• **WHAT THE TASK ASKS**
In the records below, find the line that contains "String a s1 =>" and the line that contains "226) && (y =? 128)". Set down exactly those lines and every line between them, and nothing more.

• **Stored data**
Segment Open
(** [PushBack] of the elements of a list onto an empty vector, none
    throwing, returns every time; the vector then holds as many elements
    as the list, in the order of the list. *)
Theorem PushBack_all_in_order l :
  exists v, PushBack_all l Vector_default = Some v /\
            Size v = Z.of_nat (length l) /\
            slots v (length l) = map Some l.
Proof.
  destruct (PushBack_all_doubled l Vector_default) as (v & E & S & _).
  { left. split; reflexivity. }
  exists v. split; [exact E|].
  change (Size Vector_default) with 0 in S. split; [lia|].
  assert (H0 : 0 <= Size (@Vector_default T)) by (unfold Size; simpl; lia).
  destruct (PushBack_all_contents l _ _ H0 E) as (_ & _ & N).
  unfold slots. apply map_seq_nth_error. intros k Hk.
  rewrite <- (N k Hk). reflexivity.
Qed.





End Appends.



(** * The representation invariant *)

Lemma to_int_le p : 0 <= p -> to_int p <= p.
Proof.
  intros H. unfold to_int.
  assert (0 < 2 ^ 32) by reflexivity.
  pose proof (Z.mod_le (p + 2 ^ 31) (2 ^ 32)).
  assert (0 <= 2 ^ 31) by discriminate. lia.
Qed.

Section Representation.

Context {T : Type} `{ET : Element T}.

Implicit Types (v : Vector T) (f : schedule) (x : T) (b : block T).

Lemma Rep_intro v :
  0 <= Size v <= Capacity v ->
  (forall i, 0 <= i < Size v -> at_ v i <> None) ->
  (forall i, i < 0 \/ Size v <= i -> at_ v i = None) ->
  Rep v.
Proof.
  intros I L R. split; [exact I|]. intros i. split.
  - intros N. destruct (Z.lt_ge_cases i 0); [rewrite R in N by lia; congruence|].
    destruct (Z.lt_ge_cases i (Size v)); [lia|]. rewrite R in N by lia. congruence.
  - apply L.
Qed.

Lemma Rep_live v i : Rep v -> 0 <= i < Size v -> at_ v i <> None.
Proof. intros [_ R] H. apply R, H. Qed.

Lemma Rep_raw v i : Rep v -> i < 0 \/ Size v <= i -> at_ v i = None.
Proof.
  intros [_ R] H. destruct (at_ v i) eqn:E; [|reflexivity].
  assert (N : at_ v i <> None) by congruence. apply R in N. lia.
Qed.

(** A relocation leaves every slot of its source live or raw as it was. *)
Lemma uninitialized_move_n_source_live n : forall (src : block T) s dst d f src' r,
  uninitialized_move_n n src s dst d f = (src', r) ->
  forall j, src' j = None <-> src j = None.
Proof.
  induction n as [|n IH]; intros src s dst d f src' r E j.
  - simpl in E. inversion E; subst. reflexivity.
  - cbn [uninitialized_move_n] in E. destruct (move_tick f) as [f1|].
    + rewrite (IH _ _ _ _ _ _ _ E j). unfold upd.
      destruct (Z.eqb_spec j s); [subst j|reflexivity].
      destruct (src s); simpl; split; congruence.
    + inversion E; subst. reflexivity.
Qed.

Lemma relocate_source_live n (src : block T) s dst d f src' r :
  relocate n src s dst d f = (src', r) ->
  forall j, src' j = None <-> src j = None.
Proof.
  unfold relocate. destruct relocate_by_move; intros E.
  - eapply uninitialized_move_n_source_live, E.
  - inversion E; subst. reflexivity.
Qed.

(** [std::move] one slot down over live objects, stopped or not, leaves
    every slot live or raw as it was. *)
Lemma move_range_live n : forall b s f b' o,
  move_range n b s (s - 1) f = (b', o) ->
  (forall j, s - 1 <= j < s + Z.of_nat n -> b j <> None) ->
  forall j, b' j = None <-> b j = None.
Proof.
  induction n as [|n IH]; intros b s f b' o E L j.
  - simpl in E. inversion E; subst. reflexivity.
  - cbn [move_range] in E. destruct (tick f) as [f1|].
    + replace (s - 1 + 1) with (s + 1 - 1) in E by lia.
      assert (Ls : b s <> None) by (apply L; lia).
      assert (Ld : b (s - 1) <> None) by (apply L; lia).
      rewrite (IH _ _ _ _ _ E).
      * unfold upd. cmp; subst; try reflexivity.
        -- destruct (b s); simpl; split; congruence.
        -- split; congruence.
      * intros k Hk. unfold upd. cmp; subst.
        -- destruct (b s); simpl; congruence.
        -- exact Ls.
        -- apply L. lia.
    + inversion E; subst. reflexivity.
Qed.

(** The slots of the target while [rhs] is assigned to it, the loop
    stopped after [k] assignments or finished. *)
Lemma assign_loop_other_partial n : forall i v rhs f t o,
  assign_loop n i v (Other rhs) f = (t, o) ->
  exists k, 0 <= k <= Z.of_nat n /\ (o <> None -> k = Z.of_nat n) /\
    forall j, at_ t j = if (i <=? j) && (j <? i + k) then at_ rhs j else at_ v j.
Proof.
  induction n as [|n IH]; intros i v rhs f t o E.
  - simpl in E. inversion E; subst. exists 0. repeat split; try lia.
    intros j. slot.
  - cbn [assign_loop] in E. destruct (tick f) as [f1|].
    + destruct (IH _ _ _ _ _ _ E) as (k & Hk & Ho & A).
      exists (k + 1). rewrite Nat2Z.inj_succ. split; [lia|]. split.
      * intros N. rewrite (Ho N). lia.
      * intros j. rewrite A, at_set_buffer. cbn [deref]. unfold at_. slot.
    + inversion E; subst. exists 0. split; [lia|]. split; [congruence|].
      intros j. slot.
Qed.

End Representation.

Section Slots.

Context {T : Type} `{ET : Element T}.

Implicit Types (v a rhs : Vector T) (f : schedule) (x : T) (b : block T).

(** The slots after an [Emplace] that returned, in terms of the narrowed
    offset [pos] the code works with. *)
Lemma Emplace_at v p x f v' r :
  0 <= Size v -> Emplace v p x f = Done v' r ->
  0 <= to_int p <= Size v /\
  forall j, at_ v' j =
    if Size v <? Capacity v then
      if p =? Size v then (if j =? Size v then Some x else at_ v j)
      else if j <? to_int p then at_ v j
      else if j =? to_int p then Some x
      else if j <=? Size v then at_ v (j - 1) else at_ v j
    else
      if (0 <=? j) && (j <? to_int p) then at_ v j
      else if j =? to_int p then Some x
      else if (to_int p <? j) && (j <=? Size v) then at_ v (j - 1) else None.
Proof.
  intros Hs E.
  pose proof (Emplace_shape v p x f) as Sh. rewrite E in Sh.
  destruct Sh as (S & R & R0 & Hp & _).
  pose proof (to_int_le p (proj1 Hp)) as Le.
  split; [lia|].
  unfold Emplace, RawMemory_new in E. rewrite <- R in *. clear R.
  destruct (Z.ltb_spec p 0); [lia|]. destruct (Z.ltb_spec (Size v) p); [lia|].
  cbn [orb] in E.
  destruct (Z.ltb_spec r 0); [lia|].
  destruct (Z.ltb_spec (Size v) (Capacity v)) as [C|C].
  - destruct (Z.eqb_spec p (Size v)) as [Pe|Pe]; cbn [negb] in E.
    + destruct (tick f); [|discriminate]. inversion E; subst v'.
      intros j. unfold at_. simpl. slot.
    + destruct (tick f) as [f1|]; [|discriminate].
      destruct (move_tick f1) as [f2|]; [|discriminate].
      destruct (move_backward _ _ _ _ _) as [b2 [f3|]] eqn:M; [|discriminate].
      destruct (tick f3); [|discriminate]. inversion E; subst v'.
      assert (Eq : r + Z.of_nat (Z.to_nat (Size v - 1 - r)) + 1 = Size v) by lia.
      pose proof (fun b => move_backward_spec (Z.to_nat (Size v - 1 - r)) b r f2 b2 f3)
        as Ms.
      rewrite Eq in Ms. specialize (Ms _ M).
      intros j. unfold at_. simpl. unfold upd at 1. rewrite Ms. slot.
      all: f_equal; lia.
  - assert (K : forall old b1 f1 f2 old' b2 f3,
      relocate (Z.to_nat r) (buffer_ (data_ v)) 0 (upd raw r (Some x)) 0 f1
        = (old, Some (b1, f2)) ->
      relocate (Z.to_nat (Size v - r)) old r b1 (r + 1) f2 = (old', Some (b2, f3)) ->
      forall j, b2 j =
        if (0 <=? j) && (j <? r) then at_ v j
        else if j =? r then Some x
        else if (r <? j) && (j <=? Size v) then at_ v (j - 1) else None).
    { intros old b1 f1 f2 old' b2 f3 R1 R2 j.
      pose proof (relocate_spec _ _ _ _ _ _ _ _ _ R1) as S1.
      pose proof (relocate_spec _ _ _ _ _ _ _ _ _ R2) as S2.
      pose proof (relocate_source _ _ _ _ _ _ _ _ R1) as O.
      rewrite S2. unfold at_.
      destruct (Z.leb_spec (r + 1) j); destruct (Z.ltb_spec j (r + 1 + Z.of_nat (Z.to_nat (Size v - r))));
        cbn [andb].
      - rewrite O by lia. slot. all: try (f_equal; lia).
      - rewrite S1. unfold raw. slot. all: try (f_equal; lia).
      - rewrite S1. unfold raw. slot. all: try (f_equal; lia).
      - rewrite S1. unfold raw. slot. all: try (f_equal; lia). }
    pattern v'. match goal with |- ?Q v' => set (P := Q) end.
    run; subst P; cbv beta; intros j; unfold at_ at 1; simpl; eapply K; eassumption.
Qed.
Segment Closed
Segment Open
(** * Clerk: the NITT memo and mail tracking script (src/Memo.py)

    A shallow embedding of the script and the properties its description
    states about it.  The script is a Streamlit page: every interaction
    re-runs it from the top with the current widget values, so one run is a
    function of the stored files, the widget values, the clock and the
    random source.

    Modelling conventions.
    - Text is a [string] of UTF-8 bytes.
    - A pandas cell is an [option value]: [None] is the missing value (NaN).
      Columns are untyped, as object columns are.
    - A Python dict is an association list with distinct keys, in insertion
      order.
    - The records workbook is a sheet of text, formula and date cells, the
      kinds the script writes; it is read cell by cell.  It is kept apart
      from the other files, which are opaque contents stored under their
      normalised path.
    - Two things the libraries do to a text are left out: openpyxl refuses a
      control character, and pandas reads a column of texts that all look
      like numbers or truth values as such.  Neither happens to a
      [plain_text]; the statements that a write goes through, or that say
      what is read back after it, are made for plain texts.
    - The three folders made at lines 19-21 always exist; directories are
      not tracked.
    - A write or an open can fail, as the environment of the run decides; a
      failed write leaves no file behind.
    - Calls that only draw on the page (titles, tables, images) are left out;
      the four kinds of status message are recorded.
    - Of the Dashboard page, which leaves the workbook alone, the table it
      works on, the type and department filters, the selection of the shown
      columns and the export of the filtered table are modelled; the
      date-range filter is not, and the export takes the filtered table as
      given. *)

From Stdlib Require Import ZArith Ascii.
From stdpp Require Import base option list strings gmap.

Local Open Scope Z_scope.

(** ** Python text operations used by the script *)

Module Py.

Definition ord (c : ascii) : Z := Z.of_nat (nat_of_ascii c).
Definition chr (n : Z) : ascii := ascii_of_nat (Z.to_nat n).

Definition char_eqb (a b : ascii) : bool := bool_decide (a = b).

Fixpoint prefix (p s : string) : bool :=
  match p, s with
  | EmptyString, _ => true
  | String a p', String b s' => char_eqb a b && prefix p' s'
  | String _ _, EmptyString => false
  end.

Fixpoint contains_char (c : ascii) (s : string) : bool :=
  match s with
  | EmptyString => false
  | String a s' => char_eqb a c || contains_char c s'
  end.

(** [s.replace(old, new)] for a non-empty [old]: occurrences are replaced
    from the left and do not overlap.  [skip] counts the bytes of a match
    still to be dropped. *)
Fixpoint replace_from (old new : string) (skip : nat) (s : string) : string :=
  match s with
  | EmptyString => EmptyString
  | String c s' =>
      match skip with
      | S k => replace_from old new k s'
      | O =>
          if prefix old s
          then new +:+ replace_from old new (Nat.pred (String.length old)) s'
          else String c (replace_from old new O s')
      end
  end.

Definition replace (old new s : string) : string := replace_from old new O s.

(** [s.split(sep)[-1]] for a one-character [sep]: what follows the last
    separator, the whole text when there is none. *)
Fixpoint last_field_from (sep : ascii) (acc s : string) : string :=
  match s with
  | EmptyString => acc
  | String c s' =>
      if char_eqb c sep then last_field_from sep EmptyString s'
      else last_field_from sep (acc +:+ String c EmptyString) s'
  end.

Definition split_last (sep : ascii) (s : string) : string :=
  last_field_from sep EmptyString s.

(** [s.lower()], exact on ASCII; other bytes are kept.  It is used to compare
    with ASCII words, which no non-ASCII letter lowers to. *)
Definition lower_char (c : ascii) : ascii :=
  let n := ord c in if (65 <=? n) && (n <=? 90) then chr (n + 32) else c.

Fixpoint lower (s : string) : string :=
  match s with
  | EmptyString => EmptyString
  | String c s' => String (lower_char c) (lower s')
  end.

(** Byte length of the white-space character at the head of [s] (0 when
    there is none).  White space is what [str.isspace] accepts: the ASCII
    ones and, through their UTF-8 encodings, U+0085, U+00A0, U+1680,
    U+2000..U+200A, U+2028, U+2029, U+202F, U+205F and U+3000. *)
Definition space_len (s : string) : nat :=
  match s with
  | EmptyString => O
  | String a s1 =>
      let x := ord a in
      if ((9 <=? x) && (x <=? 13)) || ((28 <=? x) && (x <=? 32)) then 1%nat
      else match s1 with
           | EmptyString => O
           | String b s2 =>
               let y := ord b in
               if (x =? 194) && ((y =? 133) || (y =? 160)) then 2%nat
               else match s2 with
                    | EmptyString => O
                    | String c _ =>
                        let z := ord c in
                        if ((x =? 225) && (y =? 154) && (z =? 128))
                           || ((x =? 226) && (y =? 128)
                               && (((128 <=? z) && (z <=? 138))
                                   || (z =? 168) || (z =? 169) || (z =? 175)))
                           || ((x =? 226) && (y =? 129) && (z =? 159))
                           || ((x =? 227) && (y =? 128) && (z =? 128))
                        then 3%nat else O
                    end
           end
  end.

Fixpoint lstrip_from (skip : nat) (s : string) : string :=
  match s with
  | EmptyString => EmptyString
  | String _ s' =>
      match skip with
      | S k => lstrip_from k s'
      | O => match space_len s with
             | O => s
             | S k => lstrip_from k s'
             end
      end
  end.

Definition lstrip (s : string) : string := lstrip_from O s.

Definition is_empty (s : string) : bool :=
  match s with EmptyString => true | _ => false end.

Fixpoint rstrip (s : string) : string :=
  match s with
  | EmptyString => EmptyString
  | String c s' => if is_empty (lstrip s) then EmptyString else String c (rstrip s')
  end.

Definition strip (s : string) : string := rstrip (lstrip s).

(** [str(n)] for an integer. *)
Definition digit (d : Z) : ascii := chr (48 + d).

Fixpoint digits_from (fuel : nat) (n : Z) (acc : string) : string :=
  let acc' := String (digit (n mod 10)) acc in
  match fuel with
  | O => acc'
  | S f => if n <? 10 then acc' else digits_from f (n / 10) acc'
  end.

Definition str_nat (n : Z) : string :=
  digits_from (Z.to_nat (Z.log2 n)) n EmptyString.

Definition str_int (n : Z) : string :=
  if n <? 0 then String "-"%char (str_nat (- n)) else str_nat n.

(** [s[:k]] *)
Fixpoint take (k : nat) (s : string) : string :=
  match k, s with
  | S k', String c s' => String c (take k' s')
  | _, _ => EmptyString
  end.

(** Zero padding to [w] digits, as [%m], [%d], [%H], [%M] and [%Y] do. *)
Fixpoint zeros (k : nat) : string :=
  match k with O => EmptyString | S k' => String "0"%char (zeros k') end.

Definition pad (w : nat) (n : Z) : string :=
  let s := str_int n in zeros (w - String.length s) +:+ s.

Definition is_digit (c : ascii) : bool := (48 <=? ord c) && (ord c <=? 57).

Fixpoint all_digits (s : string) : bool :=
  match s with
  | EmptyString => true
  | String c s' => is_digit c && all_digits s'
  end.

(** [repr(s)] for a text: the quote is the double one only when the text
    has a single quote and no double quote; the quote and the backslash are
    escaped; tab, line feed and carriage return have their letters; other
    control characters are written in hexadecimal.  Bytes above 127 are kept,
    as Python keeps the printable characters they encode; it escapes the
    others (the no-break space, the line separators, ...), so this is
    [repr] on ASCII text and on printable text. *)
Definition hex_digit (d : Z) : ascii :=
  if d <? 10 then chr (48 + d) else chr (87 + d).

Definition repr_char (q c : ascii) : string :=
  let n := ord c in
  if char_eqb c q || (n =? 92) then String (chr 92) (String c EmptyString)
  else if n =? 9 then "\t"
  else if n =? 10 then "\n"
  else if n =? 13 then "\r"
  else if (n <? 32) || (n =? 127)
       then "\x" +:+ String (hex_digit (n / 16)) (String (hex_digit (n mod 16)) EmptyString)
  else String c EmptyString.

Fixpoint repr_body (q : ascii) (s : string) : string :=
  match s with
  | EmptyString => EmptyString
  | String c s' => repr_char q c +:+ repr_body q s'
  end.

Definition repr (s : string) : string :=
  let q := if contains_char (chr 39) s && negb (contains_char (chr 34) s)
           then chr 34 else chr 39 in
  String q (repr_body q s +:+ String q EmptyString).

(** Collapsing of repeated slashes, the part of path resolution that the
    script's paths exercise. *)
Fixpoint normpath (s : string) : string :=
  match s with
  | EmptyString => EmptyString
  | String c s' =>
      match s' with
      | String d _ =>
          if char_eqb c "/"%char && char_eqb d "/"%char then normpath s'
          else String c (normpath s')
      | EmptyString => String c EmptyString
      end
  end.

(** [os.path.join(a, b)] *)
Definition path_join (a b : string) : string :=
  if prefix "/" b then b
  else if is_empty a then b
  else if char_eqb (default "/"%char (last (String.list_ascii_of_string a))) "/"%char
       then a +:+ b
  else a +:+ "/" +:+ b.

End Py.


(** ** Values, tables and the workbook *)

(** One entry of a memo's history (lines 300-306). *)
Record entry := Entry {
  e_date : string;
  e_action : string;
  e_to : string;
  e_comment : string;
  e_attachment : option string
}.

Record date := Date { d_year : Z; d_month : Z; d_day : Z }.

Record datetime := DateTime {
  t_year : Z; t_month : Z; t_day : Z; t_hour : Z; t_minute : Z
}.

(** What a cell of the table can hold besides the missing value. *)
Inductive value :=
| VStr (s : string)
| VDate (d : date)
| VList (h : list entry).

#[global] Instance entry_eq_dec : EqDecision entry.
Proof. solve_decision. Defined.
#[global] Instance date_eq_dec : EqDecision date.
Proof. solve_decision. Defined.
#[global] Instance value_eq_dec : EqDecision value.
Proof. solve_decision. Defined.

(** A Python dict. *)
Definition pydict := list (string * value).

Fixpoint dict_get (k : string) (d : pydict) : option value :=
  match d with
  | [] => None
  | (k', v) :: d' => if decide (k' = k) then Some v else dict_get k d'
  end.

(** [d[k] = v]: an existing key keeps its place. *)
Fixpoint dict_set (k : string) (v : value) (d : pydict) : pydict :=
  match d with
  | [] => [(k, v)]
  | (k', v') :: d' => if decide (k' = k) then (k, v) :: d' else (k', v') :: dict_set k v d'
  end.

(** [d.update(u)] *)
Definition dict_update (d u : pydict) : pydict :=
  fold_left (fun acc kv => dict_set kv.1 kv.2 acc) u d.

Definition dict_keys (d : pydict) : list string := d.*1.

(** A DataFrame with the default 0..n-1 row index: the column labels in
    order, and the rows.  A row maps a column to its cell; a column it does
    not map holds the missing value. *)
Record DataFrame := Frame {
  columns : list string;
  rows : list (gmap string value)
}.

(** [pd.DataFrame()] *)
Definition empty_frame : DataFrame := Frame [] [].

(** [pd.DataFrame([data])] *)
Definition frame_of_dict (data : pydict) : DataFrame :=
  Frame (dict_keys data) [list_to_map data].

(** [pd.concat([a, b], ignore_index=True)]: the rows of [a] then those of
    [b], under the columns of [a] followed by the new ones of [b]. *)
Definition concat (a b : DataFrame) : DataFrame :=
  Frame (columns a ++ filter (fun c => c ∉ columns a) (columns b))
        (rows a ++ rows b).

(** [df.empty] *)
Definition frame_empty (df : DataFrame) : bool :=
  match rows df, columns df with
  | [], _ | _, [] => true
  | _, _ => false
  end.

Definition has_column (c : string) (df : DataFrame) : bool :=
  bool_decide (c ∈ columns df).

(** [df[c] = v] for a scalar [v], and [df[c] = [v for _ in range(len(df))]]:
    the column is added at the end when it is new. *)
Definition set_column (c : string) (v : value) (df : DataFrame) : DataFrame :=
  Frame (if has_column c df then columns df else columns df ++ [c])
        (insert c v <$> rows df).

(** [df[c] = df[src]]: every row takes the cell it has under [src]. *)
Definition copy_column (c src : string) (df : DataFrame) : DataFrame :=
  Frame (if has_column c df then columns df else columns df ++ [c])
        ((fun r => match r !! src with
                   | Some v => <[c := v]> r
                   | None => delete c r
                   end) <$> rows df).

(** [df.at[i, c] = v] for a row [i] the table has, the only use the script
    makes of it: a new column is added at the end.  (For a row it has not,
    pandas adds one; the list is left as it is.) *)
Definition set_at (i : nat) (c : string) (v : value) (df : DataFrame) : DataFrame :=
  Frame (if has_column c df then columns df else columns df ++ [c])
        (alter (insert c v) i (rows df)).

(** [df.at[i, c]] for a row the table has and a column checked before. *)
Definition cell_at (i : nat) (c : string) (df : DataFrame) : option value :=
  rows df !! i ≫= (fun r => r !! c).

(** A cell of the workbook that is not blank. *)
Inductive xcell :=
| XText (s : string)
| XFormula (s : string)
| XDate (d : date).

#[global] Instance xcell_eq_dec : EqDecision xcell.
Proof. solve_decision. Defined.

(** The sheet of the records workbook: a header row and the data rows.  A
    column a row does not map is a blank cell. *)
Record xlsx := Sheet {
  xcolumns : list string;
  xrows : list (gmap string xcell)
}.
Segment Closed
Segment Open
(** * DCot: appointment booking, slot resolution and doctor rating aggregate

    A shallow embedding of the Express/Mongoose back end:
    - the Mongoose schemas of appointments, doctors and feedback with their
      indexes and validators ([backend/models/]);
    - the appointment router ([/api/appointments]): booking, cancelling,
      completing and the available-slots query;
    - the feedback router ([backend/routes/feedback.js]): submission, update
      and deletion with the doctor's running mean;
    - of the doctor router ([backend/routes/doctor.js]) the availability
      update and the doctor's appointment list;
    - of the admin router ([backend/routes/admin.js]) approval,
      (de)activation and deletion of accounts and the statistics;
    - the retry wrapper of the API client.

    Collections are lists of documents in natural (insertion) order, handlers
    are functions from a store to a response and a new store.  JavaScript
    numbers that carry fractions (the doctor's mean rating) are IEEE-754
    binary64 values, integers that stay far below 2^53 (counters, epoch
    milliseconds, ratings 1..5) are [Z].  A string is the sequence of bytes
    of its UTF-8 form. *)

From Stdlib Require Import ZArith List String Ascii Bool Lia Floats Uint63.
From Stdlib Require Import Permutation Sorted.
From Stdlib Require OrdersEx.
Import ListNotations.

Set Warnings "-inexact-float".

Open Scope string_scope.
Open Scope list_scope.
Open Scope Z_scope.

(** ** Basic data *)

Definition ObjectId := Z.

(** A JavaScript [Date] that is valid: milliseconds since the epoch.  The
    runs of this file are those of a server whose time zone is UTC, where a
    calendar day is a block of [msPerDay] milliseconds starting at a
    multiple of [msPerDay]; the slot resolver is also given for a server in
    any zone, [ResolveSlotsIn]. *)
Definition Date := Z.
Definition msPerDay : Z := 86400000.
Segment Closed
• **ANSWER BOX**
  | String a s1 =>
      let x := ord a in
      if ((9 <=? x) && (x <=? 13)) || ((28 <=? x) && (x <=? 32)) then 1%nat
      else match s1 with
           | EmptyString => O
           | String b s2 =>
               let y := ord b in
               if (x =? 194) && ((y =? 133) || (y =? 160)) then 2%nat
               else match s2 with
                    | EmptyString => O
                    | String c _ =>
                        let z := ord c in
                        if ((x =? 225) && (y =? 154) && (z =? 128))
                           || ((x =? 226) && (y =? 128)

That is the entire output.